> [TASK INSTRUCTIONS]
What is the number of lines below that include "isAll"? Give that number alone.

· · · · ·

(** C6: in every guardian reached from [New] without a [SetTimeout], a
    start of any registered service fails with the configuration error,
    issues no OS call at all (no process is spawned) and leaves the guardian,
    and with it the process table, as it was. Under the "all" or empty
    sentinel the same error is reported once for every registered service. *)
Theorem StartService_without_timeout (cfg : Config) (kill : Z → option string)
    (ops : list Guardian.Op) (gg : Guardian.GladiusGuardian)
    (evs0 : list Event) (name : string) (env order : list string)
    (o : string → SpawnOracle) :
  forallb (λ op, negb (Guardian.isSetTimeout op)) ops = true →
  Guardian.run cfg kill Guardian.New ops = Some (gg, evs0) →
  is_Some (Guardian.registeredServices gg !! name) →
  range_order (Guardian.registeredServices gg) order →
  Guardian.checkTimeout gg
  = Some "spawn timeout not set, please set it before a process is spawned" ∧
  Guardian.startServiceInternal cfg gg name env (o name)
  = Some (Some "spawn timeout not set, please set it before a process is spawned",
          gg, []) ∧
  Guardian.StartService cfg gg name env order o
  = Some (Some (if isAll name
                then multiError
                       ((λ n, startError n
                          "spawn timeout not set, please set it before a process is spawned")
                          <$> order)
                else errorString
                       "spawn timeout not set, please set it before a process is spawned"),
          gg, []) ∧
  (∀ n, Guardian.service gg n = None).
Proof.
  intros Hops Hrun [ss Hss] Hord.
  assert (Guardian.idle gg) as Hidle
    by (eapply run_idle; [apply New_idle|done..]).
  destruct Hidle as [Ht Hs].
  split; [unfold Guardian.checkTimeout; by rewrite Ht|].
  split; [rewrite startServiceInternal_idle by done; by rewrite Hss|].
  split; [|done].
  unfold Guardian.StartService. destruct (isAll name).
  - rewrite startLoop_idle_registered; [|done|].
    + simpl. assert (name ∈ order) as Hin
        by (apply (range_order_elem _ _ _ Hord); eauto).
      destruct order; [by apply elem_of_nil in Hin|done].
    + intros n Hn. by apply (range_order_elem _ _ _ Hord).
  - rewrite startServiceInternal_idle by done. by rewrite Hss.
Qed.

Lemma StartService_without_timeout_witness :
  Guardian.StartService Examples.cfg Examples.workerRegistered "worker" []
    ["worker"] (λ _, Examples.stillRunning 42)
  = Some (Some (errorString
                  "spawn timeout not set, please set it before a process is spawned"),
          Examples.workerRegistered, []).
Proof.
  refine (proj1 (proj2 (proj2
    (StartService_without_timeout Examples.cfg Examples.killOk
       Examples.registerWorker Examples.workerRegistered _ "worker" []
       ["worker"] (λ _, Examples.stillRunning 42) _ _ _ _)))).
  - reflexivity.
  - exact examples_run_registered.
  - vm_compute. eauto.
  - vm_compute. reflexivity.
Defined.

(** ** Status queries *)

Section Status.
Import Guardian.

Lemma newServiceStatus_absent :
  newServiceStatus None
  = Some {| serviceStatus.Running := false; serviceStatus.PID := 0;
            serviceStatus.Env := []; serviceStatus.Location := "" |}.
Proof. reflexivity. Qed.

(** A status that is not running carries zero values only. *)
Lemma newServiceStatus_not_running p st :
  newServiceStatus p = Some st →
  serviceStatus.Running st = false →
  serviceStatus.PID st = 0 ∧ serviceStatus.Env st = [] ∧
  serviceStatus.Location st = "".
Proof.
  destruct p as [c|]; simpl.
  - destruct (exec.Process c); simpl; [|done]. by intros [= <-].
  - by intros [= <-].
Qed.

Lemma newServiceStatus_total gg n :
  records_ok gg → is_Some (newServiceStatus (service gg n)).
Proof.
  intros Hok. destruct (service gg n) as [c|] eqn:Hc; [|by eexists].
  destruct (Hok n c Hc) as [[proc Hproc] _]. simpl. rewrite Hproc. by eexists.
Qed.

Lemma statusLoop_total gg order : ∀ acc,
  records_ok gg →
  ∃ m, statusLoop gg order acc = Some m ∧
    ∀ n, m !! n = if decide (n ∈ order)
                  then newServiceStatus (service gg n)
                  else acc !! n.
Proof.
  induction order as [|k rest IH]; intros acc Hok; cbn [statusLoop].
  - exists acc. split; [done|]. intros n. case_decide; [set_solver|done].
  - destruct (newServiceStatus_total gg k Hok) as [st Hst]. rewrite Hst.
    cbn [mbind option_bind].
    destruct (IH (<[k := st]> acc) Hok) as (m & -> & Hm).
    exists m. split; [done|]. intros n. rewrite Hm.
    destruct (decide (n ∈ rest)) as [Hin|Hnin].
    + case_decide; [done|set_solver].
    + destruct (decide (n = k)) as [->|Hne].
      * case_decide; [|set_solver]. by rewrite lookup_insert_eq.
      * destruct (decide (n ∈ k :: rest)) as [Hin|_];
          [apply elem_of_cons in Hin as [?|?]; done|].
        by rewrite lookup_insert_ne.
Qed.
End Status.

(** C8: on every guardian reached from [New], [GetServicesStatus] returns a
    mapping for any name, registered or not; every entry is the projection
    of the process record of its service; a single name yields exactly one
    entry, which for an unregistered name is the absent status; under the
    sentinel there is one entry per key of the process table; and an entry
    with [Running = false] has zero pid, environment and location. *)
Theorem GetServicesStatus_never_fails (cfg : Config) (kill : Z → option string)
    (ops : list Guardian.Op) (gg : Guardian.GladiusGuardian)
    (evs0 : list Event) (name : string) (order : list string) :
  Guardian.run cfg kill Guardian.New ops = Some (gg, evs0) →
  range_order (Guardian.services gg) order →
  ∃ m,
    Guardian.GetServicesStatus gg name order = Some m ∧
    (∀ n st, m !! n = Some st →
       Guardian.newServiceStatus (Guardian.service gg n) = Some st) ∧
    (isAll name = false → ∃ st, m = {[name := st]}) ∧
    (isAll name = false → Guardian.registeredServices gg !! name = None →
       m = {[name := {| serviceStatus.Running := false;
                        serviceStatus.PID := 0;
                        serviceStatus.Env := [];
                        serviceStatus.Location := "" |}]}) ∧
    (isAll name = true →
       ∀ n, is_Some (m !! n) ↔ is_Some (Guardian.services gg !! n)) ∧
    (∀ n st, m !! n = Some st → serviceStatus.Running st = false →
       serviceStatus.PID st = 0 ∧ serviceStatus.Env st = [] ∧
       serviceStatus.Location st = "").
Proof.
  intros Hrun Hord. pose proof (reachable_records_ok _ _ _ _ _ Hrun) as Hok.
  unfold Guardian.GetServicesStatus.
  assert (∀ m : gmap string serviceStatus.t,
            (∀ n st, m !! n = Some st →
               Guardian.newServiceStatus (Guardian.service gg n) = Some st) →
            ∀ n st, m !! n = Some st → serviceStatus.Running st = false →
              serviceStatus.PID st = 0 ∧ serviceStatus.Env st = [] ∧
              serviceStatus.Location st = "") as Hzero.
  { intros m Hm n st Hn. by eapply newServiceStatus_not_running, Hm. }
  destruct (isAll name) eqn:Hall.
  - destruct (statusLoop_total gg order ∅ Hok) as (m & -> & Hm).
    assert (∀ n st, m !! n = Some st →
              Guardian.newServiceStatus (Guardian.service gg n) = Some st)
      as Hproj.
    { intros n st. rewrite Hm. destruct (decide (n ∈ order)); [done|].
      by rewrite lookup_empty. }
    exists m. split; [done|]. split; [done|]. split; [done|].
    split; [done|]. split; [|by apply Hzero].
    intros _ n. rewrite Hm, <- (range_order_elem _ _ n Hord).
    destruct (decide (n ∈ order)) as [Hin|Hnin].
    + split; [done|]. intros _. by apply newServiceStatus_total.
    + rewrite lookup_empty. split; [by intros [? ?]|done].
  - destruct (newServiceStatus_total gg name Hok) as [st Hst].
    rewrite Hst. simpl.
    assert (∀ n st', (<[name := st]> ∅ : gmap string serviceStatus.t) !! n
                     = Some st' →
              Guardian.newServiceStatus (Guardian.service gg n) = Some st')
      as Hproj.
    { intros n st' Hn. destruct (decide (n = name)) as [->|Hne].
      - rewrite lookup_insert_eq in Hn. congruence.
      - by rewrite lookup_insert_ne, lookup_empty in Hn. }
    eexists. split; [done|]. split; [done|]. split; [eauto|].
    split; [|split; [done|by apply Hzero]].
    intros _ Hunreg.
    destruct (Guardian.service gg name) as [c|] eqn:Hc.
    + destruct (Hok name c Hc) as [_ [? ?]]. congruence.
    + simpl in Hst. by injection Hst as <-.
Qed.

Lemma examples_running_services_order :
  range_order (Guardian.services Examples.workerRunning) ["worker"].
Proof. vm_compute. reflexivity. Qed.

(** A status query for a name that was never registered, on a guardian
    with one running service. *)
Lemma GetServicesStatus_never_fails_witness :
  ∃ m,
    Guardian.GetServicesStatus Examples.workerRunning "ghost" ["worker"]
    = Some m ∧
    (∀ n st, m !! n = Some st →
       Guardian.newServiceStatus (Guardian.service Examples.workerRunning n)
       = Some st) ∧
    (isAll "ghost" = false → ∃ st, m = {["ghost" := st]}) ∧
    (isAll "ghost" = false →
     Guardian.registeredServices Examples.workerRunning !! "ghost" = None →
       m = {["ghost" := {| serviceStatus.Running := false;
                           serviceStatus.PID := 0;
                           serviceStatus.Env := [];
                           serviceStatus.Location := "" |}]}) ∧
    (isAll "ghost" = true →
       ∀ n, is_Some (m !! n) ↔
            is_Some (Guardian.services Examples.workerRunning !! n)) ∧
    (∀ n st, m !! n = Some st → serviceStatus.Running st = false →
       serviceStatus.PID st = 0 ∧ serviceStatus.Env st = [] ∧
       serviceStatus.Location st = "").
Proof.
  exact (GetServicesStatus_never_fails Examples.cfg Examples.killOk
           Examples.startWorker Examples.workerRunning
           Examples.startWorkerEvents "ghost" ["worker"]
           examples_run_running examples_running_services_order).
Defined.

(** ** Registering a service again *)

(** What [RegisterService] does to the process table: the slot of [name] is
    set to nil whatever it held, every other slot is kept. *)
Lemma RegisterService_process_table (gg : Guardian.GladiusGuardian)
    (name execLocation : string) (env : list string) :
  Guardian.service (Guardian.RegisterService gg name execLocation env).1 name
  = None ∧
  ∀ n, n ≠ name →
    Guardian.service (Guardian.RegisterService gg name execLocation env).1 n
    = Guardian.service gg n.
Proof.
  unfold Guardian.service, Guardian.RegisterService. simpl. split.
  - by rewrite lookup_insert_eq.
  - intros n Hne. by rewrite lookup_insert_ne.
Qed.

(** C3 fails on the code: the worker is running (its slot holds the started
    command with pid 42); registering it again, with the very same
    settings, sets the slot to nil. The process is still alive but the
    guardian no longer knows it: the status reports it as not running and a
    stop is refused. *)
Theorem RegisterService_drops_running_record :
  Guardian.service Examples.workerRunning "worker" = Some Examples.workerCmd ∧
  (let gg' := (Guardian.RegisterService Examples.workerRunning "worker"
                 "/usr/bin/worker" ["A=1"]).1 in
   Guardian.service gg' "worker" = None ∧
   Guardian.registeredServices gg'
   = Guardian.registeredServices Examples.workerRunning ∧
   Guardian.GetServicesStatus gg' "worker" ["worker"]
   = Some {["worker" := {| serviceStatus.Running := false;
                           serviceStatus.PID := 0;
                           serviceStatus.Env := [];
                           serviceStatus.Location := "" |}]} ∧
   Guardian.StopService Examples.killOk gg' "worker" ["worker"]
   = Some (Some (errorString "service is not running so can not stop"), [])).
Proof. vm_compute. repeat split; reflexivity. Qed.

(** The earlier snapshot does the same. *)
Lemma Part000_RegisterService_process_table (gg : Part000.GladiusGuardian)
    (name execLocation : string) (env : list string) :
  Part000.service (Part000.RegisterService gg name execLocation env).1 name
  = None.
Proof.
  unfold Part000.service, Part000.RegisterService. simpl.
  by rewrite lookup_insert_eq.
Qed.

(** ** The environment of a started service *)

(** Whenever a start succeeds, the child was started once, at the registered
    location and with the registered environment, and that is the command
    installed in the process table; the environment passed by the caller
    does not occur. *)
Lemma startServiceInternal_environment (cfg : Config)
    (gg : Guardian.GladiusGuardian) (name : string) (env : list string)
    (o : SpawnOracle) (gg' : Guardian.GladiusGuardian) (evs : list Event) :
  Guardian.startServiceInternal cfg gg name env o = Some (None, gg', evs) →
  ∃ ss p,
    Guardian.registeredServices gg !! name = Some ss ∧
    Guardian.service gg' name = Some p ∧
    exec.Env p = serviceSettings.env ss ∧
    starts evs = [(serviceSettings.execName ss, serviceSettings.env ss)].
Proof.
  intros H. apply startServiceInternal_frame in H
    as (_ & _ & ss & p & Hss & Hs & _ & _ & Henv & _ & Hev).
  exists ss, p. repeat split; try done.
  by apply (service_insert_eq _ _ _ _ Hs).
Qed.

· · · · ·

> [ANSWER BOX]
9